Medical Large Language Models: They Passed the Exam — But Did They Win the Clinic?

Creator: Cem Akaltun, MD
Published: 2026-05-26

Medical large language models now exceed expert level on exam benchmarks, yet the measured benefit of real physician-AI collaboration is far more modest and inconsistent than the headlines suggest. We read the current evidence honestly.

By Cem Akaltun, MD · June 9, 2026Updated · ~12 min read Clinical AI & LLMs

A few years ago, the debate over medical artificial intelligence revolved around one simple question: can a language model pass the United States Medical Licensing Examination (USMLE)? That question is now firmly behind us. The latest generation of models not only passes these exams but routinely outscores the average physician. The genuinely interesting question has shifted: does a model that shines on a test perform the same way when it sits across from a real patient, or works alongside a clinician? The most important evidence from 2025-2026 suggests these two worlds are far more different than we assumed.

This article offers a hype-free account of where large language models (LLMs) stand in medicine today: what they have truly achieved, which claims remain unproven, and what pitfalls await us in clinical practice. We place conflicting findings side by side rather than declaring any single source the definitive truth.

A new generation on the benchmarks: GPT-5, Med-Gemini and open models

Progress on standardized exams has been striking. Google's Med-Gemini reached 91.1% accuracy on the USMLE-style MedQA test using an uncertainty-guided web-search strategy, surpassing the previous best (Med-PaLM 2). Yet the same team added a crucial note of honesty: when they re-labelled the MedQA questions, they found 7.4% of them unsuitable for evaluation — items with missing information or multiple defensible answers. In other words, part of the gap between 91% and 100% reflects the limits of the test, not the model.

On the open-source side, Google's MedGemma family, released in 2025, stands out; its 27-billion-parameter text model scored 87.7% on MedQA. A more concrete finding: in an unblinded evaluation, 81% of the chest X-ray reports generated by MedGemma-4B were judged by a US board-certified radiologist to be "accurate enough to lead to similar patient management."

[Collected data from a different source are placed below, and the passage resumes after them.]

(** * Multiset compression: the count-augmented search tree and the codecs

    A shallow embedding of [multiset_codec/msbst.py] and of the codecs of
    [multiset_codec/codecs.py], with the properties the specification
    states about them.

    Python integers are unbounded, so tree sizes, indices and slices are
    [Z].  A tuple tree is either [()] or [(size, y, left, right)].  Python
    exceptions are explicit results. *)

From Stdlib Require Import ZArith List Bool Lia Permutation.
From Stdlib Require Import Sorting.Sorted Strings.Ascii Strings.Byte.
Import ListNotations.
Local Open Scope Z_scope.

Set Implicit Arguments.

(** ** Exceptions *)

Inductive exn : Type :=
| ValueError
| IndexError
| AssertionError
| TypeError.

Inductive res (T : Type) : Type :=
| Ok (v : T)
| Raise (e : exn).

Arguments Ok {T} v.
Arguments Raise {T} e.

Definition bind {T U : Type} (c : res T) (k : T -> res U) : res U :=
  match c with
  | Ok v => k v
  | Raise e => Raise e
  end.

Notation "x <- c ;; k" := (bind c (fun x => k))
  (at level 61, c at next level, right associativity).
Notation "c >>= k" := (bind c k) (at level 50, left associativity).
Notation "' p <- c ;; k" := (bind c (fun x => let 'p := x in k))
  (at level 61, p pattern, c at next level, right associativity).

(** ** Symbols

    The tree compares symbols with Python's [<] and [>].  A symbol type is
    a type with a strict total order; [x > y] is [y < x]. *)

Class Symbol (A : Type) : Type := {
  lt : A -> A -> bool;
  lt_irrefl : forall x, lt x x = false;
  lt_trans : forall x y z, lt x y = true -> lt y z = true -> lt x z = true;
  lt_total : forall x y, lt x y = false -> lt y x = false -> x = y
}.

Definition gt {A} `{Symbol A} (x y : A) : bool := lt y x.

(** ** The tuple tree *)

Inductive multiset (A : Type) : Type :=
| Empty
| Node (size : Z) (y : A) (left right : multiset A).

Arguments Empty {A}.

Section Msbst.
Context {A : Type} `{Symbol A}.

(** [m[0] if m else 0] *)
Definition size0 (m : multiset A) : Z :=
  match m with
  | Empty => 0
  | Node size _ _ _ => size
  end.

(** [m[0]]: indexing the empty tuple raises. *)
Definition item0 (m : multiset A) : res Z :=
  match m with
  | Empty => Raise IndexError
  | Node size _ _ _ => Ok size
  end.

(** [insert]: on [()] the default [(0, x, (), ())] makes [y] the symbol
    itself, neither comparison holds, and the result is [(1, x, (), ())]. *)
Fixpoint insert (m : multiset A) (x : A) : multiset A :=
  match m with
  | Empty => Node (0 + 1) x Empty Empty
  | Node size y l r =>
      if lt x y then Node (size + 1) y (insert l x) r
      else if gt x y then Node (size + 1) y l (insert r x)
      else Node (size + 1) y l r
  end.

(** [remove]: unpacking [()] raises [ValueError]. *)
Fixpoint remove (m : multiset A) (x : A) : res (multiset A) :=
  match m with
  | Empty => Raise ValueError
  | Node size y l r =>
      if size =? 1 then Ok Empty
      else if lt x y then
        l' <- remove l x ;; Ok (Node (size - 1) y l' r)
      else if gt x y then
        r' <- remove r x ;; Ok (Node (size - 1) y l r')
      else Ok (Node (size - 1) y l r)
  end.

Fixpoint forward_lookup (m : multiset A) (x : A) : res (Z * Z) :=
  match m with
  | Empty => Raise ValueError
  | Node size y l r =>
      if gt x y then
        '(start_right, freq) <- forward_lookup r x ;;
        r0 <- item0 r ;;
        Ok (size - r0 + start_right, freq)
      else if lt x y then
        forward_lookup l x
      else
        let start := size0 l in
        let freq := size - start - size0 r in
        Ok (start, freq)
  end.

(** [reverse_lookup]: on [()] the default has size 0 and the assertion
    fails. *)
Fixpoint reverse_lookup (m : multiset A) (idx : Z) : res ((Z * Z) * A) :=
  match m with
  | Empty => Raise AssertionError
  | Node size y l r =>
      if negb ((0 <=? idx) && (idx <? size)) then Raise AssertionError
      else
        let y_start := size0 l in
        let y_freq := size - y_start - size0 r in
        if idx <? y_start then
          reverse_lookup l idx
        else if idx >=? y_start + y_freq then
          r0 <- item0 r ;;
          let size_not_right := size - r0 in
          '((start, freq), x) <- reverse_lookup r (idx - size_not_right) ;;
          Ok ((start + size_not_right, freq), x)
        else Ok ((y_start, y_freq), y)
  end.

Fixpoint insert_then_forward_lookup (m : multiset A) (x : A)
  : multiset A * (Z * Z) :=
  match m with
  | Empty =>
      let size := 0 + 1 in
      (Node size x Empty Empty, (0, size - 0 - 0))
  | Node size0_ y l r =>
      let size := size0_ + 1 in
      if gt x y then
        let '(r', (start_right, freq)) :=
          insert_then_forward_lookup r x in
        (Node size y l r', (size - size0 r' + start_right, freq))
      else if lt x y then
        let '(l', (start, freq)) := insert_then_forward_lookup l x in
        (Node size y l' r, (start, freq))
      else
        let start := size0 l in
        let freq := size - start - size0 r in
        (Node size y l r, (start, freq))
  end.

Fixpoint reverse_lookup_then_remove (m : multiset A) (idx : Z)
  : res (multiset A * (Z * Z) * A) :=
  match m with
  | Empty => Raise ValueError
  | Node size y l r =>
      let y_start := size0 l in
      let y_freq := size - y_start - size0 r in
      let finish l r start freq x :=
        let size := size - 1 in
        Ok (if size =? 0 then Empty else Node size y l r,
            (start, freq), x) in
      if idx <? y_start then
        '(l', (start, freq), x) <- reverse_lookup_then_remove l idx ;;
        finish l' r start freq x
      else if idx >=? y_start + y_freq then
        r0 <- item0 r ;;
        let size_not_right := size - r0 in
        '(r', (start, freq), x) <-
          reverse_lookup_then_remove r (idx - size_not_right) ;;
        finish l r' (start + size_not_right) freq x
      else finish l r y_start y_freq y
  end.

(** [build_multiset]: [reduce(insert, sequence, ())]. *)
Definition build_multiset (sequence : list A) : multiset A :=
  fold_left insert sequence Empty.

(** [to_sequence]: in-order traversal; [freq * [y]] is empty for a
    [freq] that is not positive. *)
Fixpoint to_sequence (m : multiset A) : list A :=
  match m with
  | Empty => []
  | Node size y l r =>
      let freq := size - size0 l - size0 r in
      to_sequence l ++ repeat y (Z.to_nat freq) ++ to_sequence r
  end.
Definition set_model (m : Model) (b : MujocoEnv) : MujocoEnv :=
  {| model_ := m; data_ := data_ b; gen_ := gen_ b;
     reward_ := reward_ b; discount_ := discount_ b; done_ := done_ b |}.

Definition set_data (d : Data) (b : MujocoEnv) : MujocoEnv :=
  {| model_ := model_ b; data_ := d; gen_ := gen_ b;
     reward_ := reward_ b; discount_ := discount_ b; done_ := done_ b |}.

Definition set_gen (g : rng) (b : MujocoEnv) : MujocoEnv :=
  {| model_ := model_ b; data_ := data_ b; gen_ := g;
     reward_ := reward_ b; discount_ := discount_ b; done_ := done_ b |}.

Definition set_reward (r : num) (b : MujocoEnv) : MujocoEnv :=
  {| model_ := model_ b; data_ := data_ b; gen_ := gen_ b;
     reward_ := r; discount_ := discount_ b; done_ := done_ b |}.

Definition set_base (b : MujocoEnv) (e : FingerEnv) : FingerEnv :=
  {| base := b; dist_uniform_ := dist_uniform_ e;
     target_radius_ := target_radius_ e; is_spin_ := is_spin_ e |}.

Definition set_target_radius (r : num) (e : FingerEnv) : FingerEnv :=
  {| base := base e; dist_uniform_ := dist_uniform_ e;
     target_radius_ := r; is_spin_ := is_spin_ e |}.

Definition set_site_rgba (a : array num) (m : Model) : Model :=
  {| site_rgba := a; dof_damping := dof_damping m; geom_size := geom_size m;
     site_pos := site_pos m; site_size := site_size m;
     model_other := model_other m |}.

Definition set_dof_damping (a : array num) (m : Model) : Model :=
  {| site_rgba := site_rgba m; dof_damping := a; geom_size := geom_size m;
     site_pos := site_pos m; site_size := site_size m;
     model_other := model_other m |}.

Definition set_site_pos (a : array num) (m : Model) : Model :=
  {| site_rgba := site_rgba m; dof_damping := dof_damping m;
     geom_size := geom_size m; site_pos := a; site_size := site_size m;
     model_other := model_other m |}.

Definition set_site_size (a : array num) (m : Model) : Model :=
  {| site_rgba := site_rgba m; dof_damping := dof_damping m;
     geom_size := geom_size m; site_pos := site_pos m; site_size := a;
     model_other := model_other m |}.

(** *** Construction

    [uninit] is the indeterminate value a member holds when no initialiser
    and no assignment reaches it; [b] is what the base-class constructors
    built from the asset. *)
Definition FingerEnv_new (task_name : string) (b : MujocoEnv) (uninit : num)
  : result FingerEnv :=
  let dist_uniform := (num_opp M_PI, M_PI) in
  let is_spin := bool_decide (task_name = "spin") in
  let mk r := {| base := b; dist_uniform_ := dist_uniform;
                 target_radius_ := r; is_spin_ := is_spin |} in
  if bool_decide (task_name = "turn_easy") then Ok (mk kEasyTargetSize)
  else if bool_decide (task_name = "turn_hard") then Ok (mk kHardTargetSize)
  else if negb (bool_decide (task_name = "spin")) then Throw ConfigurationError
  else Ok (mk uninit).

(** *** Sensor views *)

Definition HingeVelocity (e : FingerEnv) : num :=
  sensordata (data_ (base e)) 4.

Definition TipPosition (e : FingerEnv) : list num :=
  let s := sensordata (data_ (base e)) in
  [num_sub (s 5) (s 11); num_sub (s 7) (s 13)].

Definition BoundedPosition (e : FingerEnv) : list num :=
  let s := sensordata (data_ (base e)) in
  let tip_position := TipPosition e in
  [s 0; s 1; tip_position !!! 0; tip_position !!! 1].

Definition TargetPosition (e : FingerEnv) : list num :=
  let s := sensordata (data_ (base e)) in
  [num_sub (s 8) (s 11); num_sub (s 10) (s 13)].

Definition Touch (e : FingerEnv) : list num :=
  let s := sensordata (data_ (base e)) in
  [num_log1p (s 14); num_log1p (s 15)].

Definition Velocity (e : FingerEnv) : list num :=
  let s := sensordata (data_ (base e)) in
  [s 2; s 3; s 4].

Definition ToTarget (e : FingerEnv) : list num :=
  let target_position := TargetPosition e in
  let tip_position := TipPosition e in
  [num_sub (target_position !!! 0) (tip_position !!! 0);
   num_sub (target_position !!! 1) (tip_position !!! 1)].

At OpenAI, the focus moved from old USMLE-style tests toward realistic scenarios. HealthBench — an evaluation of 5,000 physician-curated scenarios across 26 specialties and 49 languages — embodies this shift. On its hardest subset (HealthBench Hard), GPT-5's thinking mode scored 46.2%, a marked jump from OpenAI o3's 31.6%. OpenAI further reported that hallucinations in challenging conversations fell roughly 8-fold versus o3, and errors in emergency scenarios dropped more than 50-fold compared with GPT-4o.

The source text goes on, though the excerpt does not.